Most people learn to swim in pools and transferring to the natural environment presents some differences. These differences require us to use a few additional skills and techniques to those we use in the pool.
The primary purpose of improving your outdoor swimming skills is to enhance your enjoyment of being in the water – this isn’t just for people who want to race. However, if you do wish to race, mastering these skills will undoubtedly improve your performance.
Here are some basic skills that will make your outdoor swim more enjoyable and, if you race, faster.
BILATERAL BREATHING
The ability to breathe both sides, while not essential, can be very useful when swimming outside. For example, if you are swimming parallel to the shore then keeping an eye on the land can help you stay on course. If you can only breathe one side, you may find yourself staring out to sea instead.
SIGHTING
Sighting is just looking where you are going. In breaststroke, it’s easy as your head clears the water and you can look forward with each breath. With front crawl, you breathe to the side, so looking forward is harder. However, it’s a useful thing to do if you want to swim in a straight line.
SWIMMING STRAIGHT
In a pool, we make micro adjustments to our stroke to stay on track, guided by lines on the floor of the pool and lane ropes. When you take those away, it’s surprising how many people quickly veer off course. Some people will swim in circles. The straighter you swim, the less often you will need to sight and the quicker you will reach your destination. Veering to one side or the other is usually caused by asymmetries in your stroke, so practising bilateral breathing will help you swim straighter.
PACING
The biggest mistake is starting too fast. It’s very easy to do. At the beginning of a swim your nerves are tingling and you’re pumped with adrenalin. If it’s a mass start, the swimmers around you surge forwards and drag you along.

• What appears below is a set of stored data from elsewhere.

(** * Binary Ninja MCP bridge: routing, retry, cache and envelope layer

    A shallow embedding of [bridge/bn_mcp_bridge_multi_http.py] (and of the
    functions it shares with [bridge/bn_mcp_bridge_http.py]) together with the
    properties of the discovery registry, the retrying client, the TTL cache,
    the envelope normaliser and the filename selector.

    Conventions of the embedding
    - Python [float] seconds ([time.time()], [time.monotonic()], timeouts,
      backoff) are exact rationals [Q].
    - Python [int] is [Z]; [str] is [string], compared bytewise.
    - JSON values and the dictionaries the tools return are [pyval]s; a
      dictionary keeps its insertion order, as Python's does.
    - The process-wide objects ([server_registry], [ttl_cache]), the clocks and
      the network are fields of an explicit [State] threaded by a state monad;
      every HTTP call, sleep and registry lookup is appended to a trace.
    - Logging calls have no effect on that state and are left out. *)

From Stdlib Require Import ZArith QArith Lqa String Ascii List Bool Lia.
From Stdlib Require Import Sorted Permutation DecimalString DecimalPos DecimalZ.
From stdpp Require Import base gmap strings.
Import ListNotations.

Local Open Scope Z_scope.
Local Open Scope string_scope.
Local Open Scope list_scope.

(** ** Python values *)

#[local] Set Warnings "-register-all".

Inductive pyval : Type :=
| PNone
| PBool (b : bool)
| PInt (z : Z)
| PFloat (q : Q)
| PStr (s : string)
| PList (l : list pyval)
| PDict (d : list (string * pyval)).

(** [bool(x)] *)
Definition truthy (v : pyval) : bool :=
  match v with
  | PNone => false
  | PBool b => b
  | PInt z => negb (z =? 0)%Z
  | PFloat q => negb (Qeq_bool q 0)
  | PStr s => negb (String.eqb s "")
  | PList l => match l with [] => false | _ => true end
  | PDict d => match d with [] => false | _ => true end
  end.

(** [str(n)] for an [int]. *)
Definition str_of_Z (z : Z) : string := NilZero.string_of_int (Z.to_int z).

(** ** Insertion-ordered dictionaries with string keys *)

Section Dict.
Context {V : Type}.

Fixpoint dict_get (k : string) (d : list (string * V)) : option V :=
  match d with
  | [] => None
  | (k', v) :: d' => if String.eqb k k' then Some v else dict_get k d'
  end.

Definition dict_mem (k : string) (d : list (string * V)) : bool :=
  match dict_get k d with Some _ => true | None => false end.

(** [d[k] = v]: an existing key keeps its position, a new one goes last. *)
Fixpoint dict_set (k : string) (v : V) (d : list (string * V)) : list (string * V) :=
  match d with
  | [] => [(k, v)]
  | (k', v') :: d' =>
      if String.eqb k k' then (k', v) :: d' else (k', v') :: dict_set k v d'
  end.

(** [{**d, **e}] *)
Definition dict_update (d e : list (string * V)) : list (string * V) :=
  fold_left (fun acc kv => dict_set (fst kv) (snd kv) acc) e d.

(** [d.setdefault(k, v)] *)
Definition dict_setdefault (k : string) (v : V) (d : list (string * V)) : list (string * V) :=
  if dict_mem k d then d else dict_set k v d.

Definition dict_values (d : list (string * V)) : list V := map snd d.
End Dict.

(** [d.get(k, dflt)] on a JSON object. *)
Definition dict_get_default (k : string) (dflt : pyval) (d : list (string * pyval)) : pyval :=
  match dict_get k d with Some v => v | None => dflt end.

(** ** Strings *)

(** [needle in hay] *)
Fixpoint str_in (needle hay : string) : bool :=
  String.prefix needle hay ||
  match hay with
  | EmptyString => false
  | String _ hay' => str_in needle hay'
  end.

(** The library functions the bridge calls on strings and JSON text. *)
Class PyRuntime := {
  str_lower : string -> string;            (* s.lower() *)
  str_strip : string -> string;            (* s.strip() *)
  str_splitlines : string -> list string;  (* s.splitlines() *)
  json_loads : string -> pyval + string;   (* json.loads(s), or str(e) of the error raised *)
  json_dumps : pyval -> string             (* json.dumps(v) *)
}.

(** ** Tunables *)

Definition BINJA_BASE_URL : string := "http://localhost".
Definition BINJA_BASE_PORT : Z := 9009.
Definition MAX_SERVERS : nat := 10.
Definition CONNECT_TIMEOUT : Q := 1.
Definition READ_TIMEOUT : Q := 8.
Definition MAX_RETRIES : nat := 2.
Definition RETRY_BACKOFF_BASE : Q := 2 # 10.
Definition DEFAULT_LIMIT : Z := 100.
Definition MAX_LIMIT : Z := 1000.
Definition CACHE_TTL : Q := 3.

(** ** Pagination clamp *)

(** [x or dflt] for [x : int | None] *)
Definition int_or (x : option Z) (dflt : Z) : Z :=
  match x with
  | None => dflt
  | Some z => if (z =? 0)%Z then dflt else z
  end.

Definition _clamp_paging (offset limit : option Z) : Z * Z :=
  let o := Z.max 0 (int_or offset 0) in
  let l := Z.min MAX_LIMIT (Z.max 1 (int_or limit DEFAULT_LIMIT)) in
  (o, l).

(** ** HTTP, as the [requests] library presents it to the bridge *)

(** The [timeout=] keyword of a [requests] call: [None], one float, or a
    [(connect, read)] pair. *)
Inductive Timeout : Type :=
| NoTimeout
| TimeoutBoth (seconds : Q)
| TimeoutPair (connect read : Q).

(** Values the bridge puts in query parameters: [int] and [str]. *)
Inductive qval : Type :=
| QInt (z : Z)
| QStr (s : string).

#[global] Instance qval_eq_dec : EqDecision qval.
Proof. solve_decision. Defined.

#[global] Instance qval_countable : Countable qval.
Proof.
  refine (inj_countable'
            (fun v => match v with QInt z => inl z | QStr s => inr s end)
            (fun x => match x with inl z => QInt z | inr s => QStr s end) _).
  intros []; reflexivity.
Defined.

Definition Params : Type := list (string * qval).

(** A response object: [r.status_code], [r.reason], the outcome of [r.json()]
    ([None] when it raises [JSONDecodeError]) and [r.text]. *)
Record Response : Type := {
  status_code : Z;
  reason : string;
  json : option pyval;
  text : string
}.

(** What one HTTP call does: raise ([msg] is [str(e)]) or return a response. *)
Inductive HttpOutcome : Type :=
| Raises (msg : string)
| Replies (r : Response).

Inductive Event : Type :=
| EvHttp (method url : string) (params : option Params) (data : option string)
         (timeout : Timeout)
| EvSleep (seconds : Q)
| EvGetServerById (binary_id : string)
| EvGetDefaultServer.

(** ** Process state *)

Record ServerInfo : Type := {
  url : string;
  port : Z;
  filename : pyval;
  status : pyval;
  last_seen : Q
}.

Record BinaryServerRegistry : Type := {
  servers : list (string * ServerInfo);
  last_discovery : Q;
  discovery_interval : Q
}.

Definition CacheKey : Type := string * list (string * qval).

Record TTLCache : Type := {
  ttl : Q;
  store : gmap (string * list (string * qval)) (Q * pyval)
}.

Record State : Type := {
  net : nat -> HttpOutcome;      (* outcome of the n-th HTTP call *)
  n_http : nat;
  wall_clock : nat -> Q;         (* n-th reading of time.time() *)
  n_wall : nat;
  mono_clock : nat -> Q;         (* n-th reading of time.monotonic() *)
  n_mono : nat;
  server_registry : BinaryServerRegistry;
  ttl_cache : TTLCache;
  trace : list Event
}.

Definition set_registry (r : BinaryServerRegistry) (s : State) : State :=
  {| net := net s; n_http := n_http s; wall_clock := wall_clock s; n_wall := n_wall s;
     mono_clock := mono_clock s; n_mono := n_mono s;
     server_registry := r; ttl_cache := ttl_cache s; trace := trace s |}.

Definition set_cache (c : TTLCache) (s : State) : State :=
  {| net := net s; n_http := n_http s; wall_clock := wall_clock s; n_wall := n_wall s;
     mono_clock := mono_clock s; n_mono := n_mono s;
     server_registry := server_registry s; ttl_cache := c; trace := trace s |}.

Definition log_event (e : Event) (s : State) : State :=
  {| net := net s; n_http := n_http s; wall_clock := wall_clock s; n_wall := n_wall s;
     mono_clock := mono_clock s; n_mono := n_mono s;
     server_registry := server_registry s; ttl_cache := ttl_cache s;
     trace := trace s ++ [e] |}.

(** ** The state monad *)

Definition M (A : Type) : Type := State -> A * State.

Definition ret {A : Type} (a : A) : M A := fun s => (a, s).

Definition bind {A B : Type} (m : M A) (k : A -> M B) : M B :=
  fun s => let (a, s') := m s in k a s'.

Notation "x <- m ;; k" := (bind m (fun x => k))
  (at level 100, m at next level, right associativity).
Notation "m ;;; k" := (bind m (fun _ => k))
  (at level 100, right associativity).

(** [time.time()] *)
Definition time_time : M Q := fun s =>
  (wall_clock s (n_wall s),
   {| net := net s; n_http := n_http s; wall_clock := wall_clock s; n_wall := S (n_wall s);
      mono_clock := mono_clock s; n_mono := n_mono s;
      server_registry := server_registry s; ttl_cache := ttl_cache s; trace := trace s |}).

(** [_now()], that is [time.monotonic()] *)
Definition _now : M Q := fun s =>
  (mono_clock s (n_mono s),
   {| net := net s; n_http := n_http s; wall_clock := wall_clock s; n_wall := n_wall s;
      mono_clock := mono_clock s; n_mono := S (n_mono s);
      server_registry := server_registry s; ttl_cache := ttl_cache s; trace := trace s |}).

(** [time.sleep(d)] *)
Definition time_sleep (d : Q) : M unit := fun s => (tt, log_event (EvSleep d) s).

Definition http_call (e : Event) : M HttpOutcome := fun s =>
  (net s (n_http s),
   {| net := net s; n_http := S (n_http s); wall_clock := wall_clock s; n_wall := n_wall s;
      mono_clock := mono_clock s; n_mono := n_mono s;
      server_registry := server_registry s; ttl_cache := ttl_cache s;
      trace := trace s ++ [e] |}).

(** [requests.get(url, timeout=t)] *)
Definition requests_get (u : string) (t : Timeout) : M HttpOutcome :=
  http_call (EvHttp "GET" u None None t).

(** A [requests.Session] carrying the attribute the bridge assigns to it.
    [Session.request(method, url, params=None, data=None, ..., timeout=None)]
    passes its own [timeout] keyword to the transport; [requests] reads no
    [timeout] attribute from the session object. *)
Record Session : Type := { session_timeout : option (Q * Q) }.

Definition Session_request (sess : Session) (method u : string)
    (params : option Params) (data : option string) (timeout : Timeout) : M HttpOutcome :=
  http_call (EvHttp method u params data timeout).

(** [session.get(url, params=params)] and [session.post(url, data=data)], with
    the [timeout] keyword left at its default. *)
Definition session_get (sess : Session) (u : string) (params : option Params) : M HttpOutcome :=
  Session_request sess "GET" u params None NoTimeout.

Definition session_post (sess : Session) (u : string) (data : option string) : M HttpOutcome :=
  Session_request sess "POST" u None data NoTimeout.

(** ** BinaryServerRegistry *)

Definition probe_port (now : Q) (port_offset : nat)
    (discovered : list (string * ServerInfo)) : M (list (string * ServerInfo)) :=
  let p := BINJA_BASE_PORT + Z.of_nat port_offset in
  let u := BINJA_BASE_URL +:+ ":" +:+ str_of_Z p in
  o <- requests_get (u +:+ "/status") (TimeoutBoth 2) ;;
  ret match o with
      | Raises _ => discovered
      | Replies r =>
          if (status_code r =? 200)%Z then
            match json r with
            | Some (PDict st) =>
                if truthy (dict_get_default "loaded" PNone st) then
                  dict_set ("port_" +:+ str_of_Z p)
                    {| url := u; port := p;
                       filename := dict_get_default "filename" (PStr "unknown") st;
                       status := PDict st; last_seen := now |}
                    discovered
                else discovered
            | _ => discovered   (* response.json() or status.get raised *)
            end
          else discovered
      end.
#[export] Instance Binary64Compare : JSCompare float := {
  ge := fun x y => PrimFloat.leb y x;
  truthy := fun x => negb (PrimFloat.is_zero x || PrimFloat.is_nan x)
}.

(** ** The score gauge component *)

Module ScoreGauge.

Section Gauge.

Context {num : Type} `{JSNumber num} `{JSCompare num}.

Local Open Scope js_scope.

(** line 16 *)
Definition normalizedScore (score : num) : num :=
  Math_max (lit 0) (Math_min (lit 10) score).

(** line 17 *)
Definition percentage (score : num) : num :=
  (normalizedScore score / lit 10) * lit 100.

(** line 18 *)
Definition circumference : num := lit 314.

(** line 19 *)
Definition strokeDashoffset (score : num) : num :=
  circumference - (percentage score / lit 100) * circumference.

(** lines 21-25 *)
Definition getScoreColor (score : num) : string :=
  if ge score (lit 8) then "var(--success)"%string
  else if ge score (lit 5) then "var(--warning)"%string
  else "var(--destructive)"%string.

(** lines 27-31 *)
Definition getScoreClass (score : num) : string :=
  if ge score (lit 8) then "score-excellent"%string
  else if ge score (lit 5) then "score-fair"%string
  else "score-poor"%string.

End Gauge.

End ScoreGauge.

Lemma normalizedScore_exact (score : Q) :
  ScoreGauge.normalizedScore score = Qmax 0 (Qmin 10 score).
Proof. reflexivity. Qed.

Lemma strokeDashoffset_exact (score : Q) :
  ScoreGauge.strokeDashoffset score
  == 314 - 31.4 * ScoreGauge.normalizedScore score.
Proof.
  unfold ScoreGauge.strokeDashoffset, ScoreGauge.percentage,
    ScoreGauge.circumference.
  cbn [mul sub div lit Exact].
  generalize (ScoreGauge.normalizedScore score). intro n.
  unfold Qdiv. change (/ 10) with (1 # 10). change (/ 100) with (1 # 100).
  ring.
Qed.

Lemma normalizedScore_range (score : Q) :
  0 <= ScoreGauge.normalizedScore score <= 10.
Proof.
  rewrite normalizedScore_exact. split.
  - apply Q.le_max_l.
  - apply Q.max_lub; [ lra | apply Q.le_min_l ].
Qed.

Lemma normalizedScore_le (score score' : Q) :
  score <= score' ->
  ScoreGauge.normalizedScore score <= ScoreGauge.normalizedScore score'.
Proof.
  intro Hs. rewrite !normalizedScore_exact.
  apply Q.max_le_compat_l. apply Q.min_le_compat_l. exact Hs.
Qed.

Lemma normalizedScore_id (score : Q) :
  0 <= score <= 10 -> ScoreGauge.normalizedScore score == score.
Proof.
  intros [Hlo Hhi]. rewrite normalizedScore_exact.
  rewrite (Q.min_r 10 score) by exact Hhi. apply Q.max_r. exact Hlo.
Qed.

(** The gauge on the 101 scores of the grid in double precision: the
    score is shown unchanged and the dash offset stays in the circle. *)
Definition gaugeOnGrid64 (k : nat) : bool :=
  let score : float := (lit (inject_Z (Z.of_nat k)) / lit 10)%js in
  (PrimFloat.eqb (ScoreGauge.normalizedScore score) score
   && PrimFloat.leb (lit 0) (ScoreGauge.strokeDashoffset score)
   && PrimFloat.leb (ScoreGauge.strokeDashoffset score) (lit 314))%bool.

(** X11: the gauge clamps the score into 0..10 and leaves a score
    inside that range unchanged; its dash offset is 314 minus 31.4 per
    point of the clamped score, so it lies between 0 and 314, is 314 for
    every score up to 0 and 0 for every score from 10 on, and never
    grows with the score; in double precision the same holds on each of
    the 101 scores 0.0, 0.1, ..., 10.0. *)
Theorem gauge_geometry :
  (forall score : Q,
      0 <= ScoreGauge.normalizedScore score <= 10 /\
      ScoreGauge.strokeDashoffset score
      == 314 - 31.4 * ScoreGauge.normalizedScore score /\
      0 <= ScoreGauge.strokeDashoffset score <= 314)
  /\ (forall score : Q,
         (0 <= score <= 10 -> ScoreGauge.normalizedScore score == score) /\
         (score <= 0 -> ScoreGauge.strokeDashoffset score == 314) /\
         (10 <= score -> ScoreGauge.strokeDashoffset score == 0))
  /\ (forall score score' : Q,
         score <= score' ->
         ScoreGauge.strokeDashoffset score'
         <= ScoreGauge.strokeDashoffset score)
  /\ (forall k : nat, (k <= 100)%nat -> gaugeOnGrid64 k = true).
Proof.
  split; [ | split; [ | split ] ].
  - intro score.
    assert (Hn := normalizedScore_range score).
    assert (Ho := strokeDashoffset_exact score).
    split; [ exact Hn | split; [ exact Ho | ] ].
    rewrite Ho. split; lra.
  - intro score. split; [ apply normalizedScore_id | split ].
    + intro Hs. rewrite strokeDashoffset_exact, normalizedScore_exact.
      rewrite (Q.max_l 0 (Qmin 10 score)).
      * ring.
      * apply Qle_trans with score; [ apply Q.le_min_r | exact Hs ].
    + intro Hs. rewrite strokeDashoffset_exact, normalizedScore_exact.
      rewrite (Q.min_l 10 score) by exact Hs.
      rewrite (Q.max_r 0 10) by lra. ring.
  - intros score score' Hs.
    rewrite !strokeDashoffset_exact.
    assert (Hn := normalizedScore_le score score' Hs). lra.
  - intros k Hk.
    assert (Hall : forallb gaugeOnGrid64 (seq 0 101) = true)
      by (vm_compute; reflexivity).
    apply (proj1 (forallb_forall _ _) Hall). apply in_seq. lia.
Qed.

Lemma gauge_geometry_witness :
  ScoreGauge.normalizedScore (num := Q) 9.4 == 9.4
  /\ ScoreGauge.strokeDashoffset (num := Q) 12 == 0.
Proof.
  split.
  - apply (proj1 (proj2 gauge_geometry) 9.4). split; discriminate.
  - apply (proj1 (proj2 gauge_geometry) 12). discriminate.
Defined.

(** ** Strings of the pages *)

Module JSString.

(** [s.startsWith(p)] *)
Definition startsWith (s p : string) : bool := String.prefix p s.

(** [s.includes(sub)] *)
Fixpoint includes (s sub : string) : bool :=
  if String.prefix sub s then true
  else
    match s with
    | EmptyString => false
    | String _ s' => includes s' sub
    end.

(** [s || d] on strings: the empty string is falsy. *)
Definition orElse (s : option string) (d : string) : string :=
  match s with
  | Some t => if String.eqb t "" then d else t
  | None => d
  end.

End JSString.


(** ** Score bands on the pages *)

Module Dashboard.

Section Page.

Context {num : Type} `{JSNumber num} `{JSCompare num}.

(** lines 77-81 *)
Definition getScoreColor (score : num) : string :=
  if ge score (lit 8) then "text-green-600"%string
  else if ge score (lit 5) then "text-yellow-600"%string
  else "text-red-600"%string.

End Page.

(** What [formatTimeAgo] returns: the texts "Just now",
    "<n> hours ago", "1 day ago" and "<n> days ago". *)
Inductive TimeAgo : Type :=
| JustNow
| HoursAgo (n : Z)
| OneDayAgo
| DaysAgo (n : Z).

(** lines 89-99; [now] and [date] are the two [getTime()] values, in
    milliseconds *)
Definition formatTimeAgo (now date : Z) : TimeAgo :=
  let diffInHours := ((now - date) / (1000 * 60 * 60))%Z in
  if (diffInHours <? 1)%Z then JustNow
  else if (diffInHours <? 24)%Z then HoursAgo diffInHours
  else
    let diffInDays := (diffInHours / 24)%Z in
    if (diffInDays =? 1)%Z then OneDayAgo else DaysAgo diffInDays.

End Dashboard.

Module InspectionHistory.

Section Page.

Context {num : Type} `{JSNumber num} `{JSCompare num}.

(** [!score] on an optional number: [undefined], 0 and NaN. *)
Definition missing (score : option num) : bool :=
  match score with
  | Some s => negb (truthy s)
  | None => true
  end.

(** [score >= c] on an optional number; [undefined >= c] is false. *)
Definition optGe (score : option num) (c : num) : bool :=
  match score with
  | Some s => ge s c
  | None => false
  end.

(** lines 82-87 *)
Definition getScoreColor (score : option num) : string :=
  if missing score then "text-muted-foreground"%string
  else if optGe score (lit 8) then "text-green-600"%string
  else if optGe score (lit 5) then "text-yellow-600"%string
  else "text-red-600"%string.

(** lines 89-94 *)
Definition getScoreBadgeVariant (score : option num) : string :=
  if missing score then "secondary"%string
  else if optGe score (lit 8) then "default"%string
  else if optGe score (lit 5) then "secondary"%string
  else "destructive"%string.
Lemma dated_homogeneous :
  ∀ x y, x ∈ Scenario.dated → y ∈ Scenario.dated → is_int (sorter x) = is_int (sorter y).
Proof.
  assert (∀ x, x ∈ Scenario.dated → is_int (sorter x) = true) as H.
  { intros x Hx. unfold Scenario.dated in Hx.
    repeat (apply elem_of_cons in Hx as [->|Hx]; [reflexivity|]).
    by apply elem_of_nil in Hx. }
  intros x y Hx Hy. by rewrite (H x Hx), (H y Hy).
Defined.

Lemma dated_ascii :
  ∀ x, x ∈ Scenario.dated → isascii (Experiment.id x) = true.
Proof.
  intros x Hx. unfold Scenario.dated in Hx.
  repeat (apply elem_of_cons in Hx as [->|Hx]; [reflexivity|]).
  by apply elem_of_nil in Hx.
Defined.

Lemma ExperimentBrowserView_succeeds_iff_witness :
  (∀ x, x ∈ Scenario.dated → isascii (Experiment.id x) = true) ∧
  (∀ x y, x ∈ Scenario.dated → y ∈ Scenario.dated →
          is_int (sorter x) = is_int (sorter y)) ∧
  ∃ v, ExperimentBrowserView Scenario.dated 0 = Ok v.
Proof.
  destruct (ExperimentBrowserView_succeeds_iff Scenario.dated 0 dated_ascii)
    as [[_ Hbuilt] _].
  split_and!; [exact dated_ascii|exact dated_homogeneous|].
  exact (Hbuilt dated_homogeneous).
Defined.

Lemma ExperimentBrowserView_stable_descending_witness :
  ExperimentBrowserView Scenario.dated 0
  = Ok (PaginatedView_init Scenario.dated_sorted 0 20) ∧
  data (PaginatedView_init Scenario.dated_sorted 0 20) ≡ₚ Scenario.dated.
Proof.
  assert (ExperimentBrowserView Scenario.dated 0
          = Ok (PaginatedView_init Scenario.dated_sorted 0 20)) as Hv by reflexivity.
  destruct (ExperimentBrowserView_stable_descending _ _ _ Hv) as (Hperm & _).
  split; [exact Hv|exact Hperm].
Defined.

Lemma get_page_raises_iff_witness :
  Z.abs (index (PaginatedView_init Scenario.dated_sorted 0 20))
  < 10 ^ (int_max_str_digits - 1) ∧
  per_page (PaginatedView_init Scenario.dated_sorted 0 20) ≠ 0 ∧
  ∃ page embed,
    get_page (λ s, s) (PaginatedView_init Scenario.dated_sorted 0 20) = Ok page ∧
    unpack page = [("embeds", VEmbeds [embed])].
Proof.
  assert (Z.abs (index (PaginatedView_init Scenario.dated_sorted 0 20))
          < 10 ^ (int_max_str_digits - 1)) as Hi by (vm_compute; reflexivity).
  assert (per_page (PaginatedView_init Scenario.dated_sorted 0 20) ≠ 0) as Hne
    by discriminate.
  destruct (get_page_raises_iff (λ s, s)
              (PaginatedView_init Scenario.dated_sorted 0 20) Hi) as [_ Hok].
  split_and!; [exact Hi|exact Hne|exact (Hok Hne)].
Defined.

Lemma browser_always_renders_witness :
  Z.of_nat (length Scenario.dated) < float_exact_bound ∧
  Z.abs 0 + 20 * (Z.of_nat (length [Next; Next]) + 1) < 10 ^ (int_max_str_digits - 1) ∧
  ExperimentBrowserView Scenario.dated 0
  = Ok (PaginatedView_init Scenario.dated_sorted 0 20) ∧
  ∃ embed,
    get_page (λ s, s)
      (fire (get_page (λ s, s))
         (run (get_page (λ s, s)) (PaginatedView_init Scenario.dated_sorted 0 20)
            [Next; Next]) Previous)
    = Ok {| content := None; embeds := Some [embed]; attachments := None |}.
Proof.
  assert (Z.of_nat (length Scenario.dated) < float_exact_bound) as Hlen by reflexivity.
  assert (Z.abs 0 + 20 * (Z.of_nat (length [Next; Next]) + 1)
          < 10 ^ (int_max_str_digits - 1)) as Hi by (vm_compute; reflexivity).
  assert (ExperimentBrowserView Scenario.dated 0
          = Ok (PaginatedView_init Scenario.dated_sorted 0 20)) as Hv by reflexivity.
  destruct (browser_always_renders (λ s, s) _ _ _ [Next; Next] Previous Hlen Hi Hv)
    as (_ & embed & Hpage & _).
  split_and!; [exact Hlen|exact Hi|exact Hv|exact (ex_intro _ embed Hpage)].
Defined.

Lemma lookup_ignores_query_case_witness :
  "Foo Bar" ≠ "" ∧ "FOO BAR" ≠ "" ∧ Py.lower "Foo Bar" = Py.lower "FOO BAR" ∧
  experiments (λ s, s) Sample.ratio_table Scenario.dated (Some "Foo Bar")
  = experiments (λ s, s) Sample.ratio_table Scenario.dated (Some "FOO BAR").
Proof.
  assert ("Foo Bar" ≠ "") as Hq by discriminate.
  assert ("FOO BAR" ≠ "") as Hq' by discriminate.
  assert (Py.lower "Foo Bar" = Py.lower "FOO BAR") as Heq by reflexivity.
  destruct (lookup_ignores_query_case (λ s, s) Sample.ratio_table Scenario.dated
              "Foo Bar" "FOO BAR" Hq Hq' Heq) as [Hsame _].
  split_and!; [exact Hq|exact Hq'|exact Heq|exact Hsame].
Defined.

Lemma lookup_survives_mixed_ids_witness :
  (∀ z, z ∈ [Sample.foo_bar_first; Scenario.bad_id] →
        isascii (Experiment.id z) = true) ∧
  Sample.foo_bar_first ∈ [Sample.foo_bar_first; Scenario.bad_id] ∧
  Scenario.bad_id ∈ [Sample.foo_bar_first; Scenario.bad_id] ∧
  is_int (sorter Sample.foo_bar_first) ≠ is_int (sorter Scenario.bad_id) ∧
  experiments (λ s, s) Sample.ratio_table [Sample.foo_bar_first; Scenario.bad_id] None
  = Raise TypeError.
Proof.
  assert (∀ z, z ∈ [Sample.foo_bar_first; Scenario.bad_id] →
               isascii (Experiment.id z) = true) as Hascii.
  { intros z Hz. repeat (apply elem_of_cons in Hz as [->|Hz]; [reflexivity|]).
    by apply elem_of_nil in Hz. }
  assert (Sample.foo_bar_first ∈ [Sample.foo_bar_first; Scenario.bad_id]) as Hx
    by (apply elem_of_cons; left; reflexivity).
  assert (Scenario.bad_id ∈ [Sample.foo_bar_first; Scenario.bad_id]) as Hy
    by (apply elem_of_cons; right; apply elem_of_cons; left; reflexivity).
  assert (is_int (sorter Sample.foo_bar_first) ≠ is_int (sorter Scenario.bad_id)) as Hne
    by discriminate.
  destruct (lookup_survives_mixed_ids (λ s, s) Sample.ratio_table _ _ _ Hascii Hx Hy Hne)
    as [Hnone _].
  split_and!; [exact Hascii|exact Hx|exact Hy|exact Hne|exact Hnone].
Defined.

The best way to master pacing is to do regular timed swims in the pool.
Things are different in an open water race because tactics come in to play. You may decide it’s more important to try to stay with the pack and try to live with the surges and changes of speed than to swim your own race. However, if you start too fast you will pay for it later.
CLOSE PROXIMITY SWIMMING
If you take part in a mass participation event, you will end up swimming close to other swimmers. Try to minimise the risk. At the start, choose a position appropriate to your speed and race plans. Avoid starting on the front line in your first race unless you are exceptionally fast. Be aware of what’s going on around you and anticipate pinch points. Drop back, surge ahead or take a different line accordingly.
Secondly, stay calm and keep focused on your own swimming. Usually collisions are accidental but even if someone has purposely swum over you, it’s still not worth wasting energy to retaliate. There’s very little you can do about someone else’s swimming so just stay focused on your own. Relax and swim on.
DRAFTING
Drafting works in swimming just like in cycling. If you swim directly behind another swimmer, or in their wake with your shoulders close to their hip, you can swim much faster for the same effort. You don’t even have to be that close. In an experiment we did in a pool with a 4m gap between swimmers, heart rate was about 10 beats per minute lower when drafting compared to leading.
CONFIDENCE
This isn’t a skill in itself, but rather the result of having mastered some open water skills and feeling at home in the environment. The confidence also comes with familiarity. There isn’t any trick that we know to remove the anxiety of being out of your depth and not being able to see the bottom but the more you swim, the less you worry about it.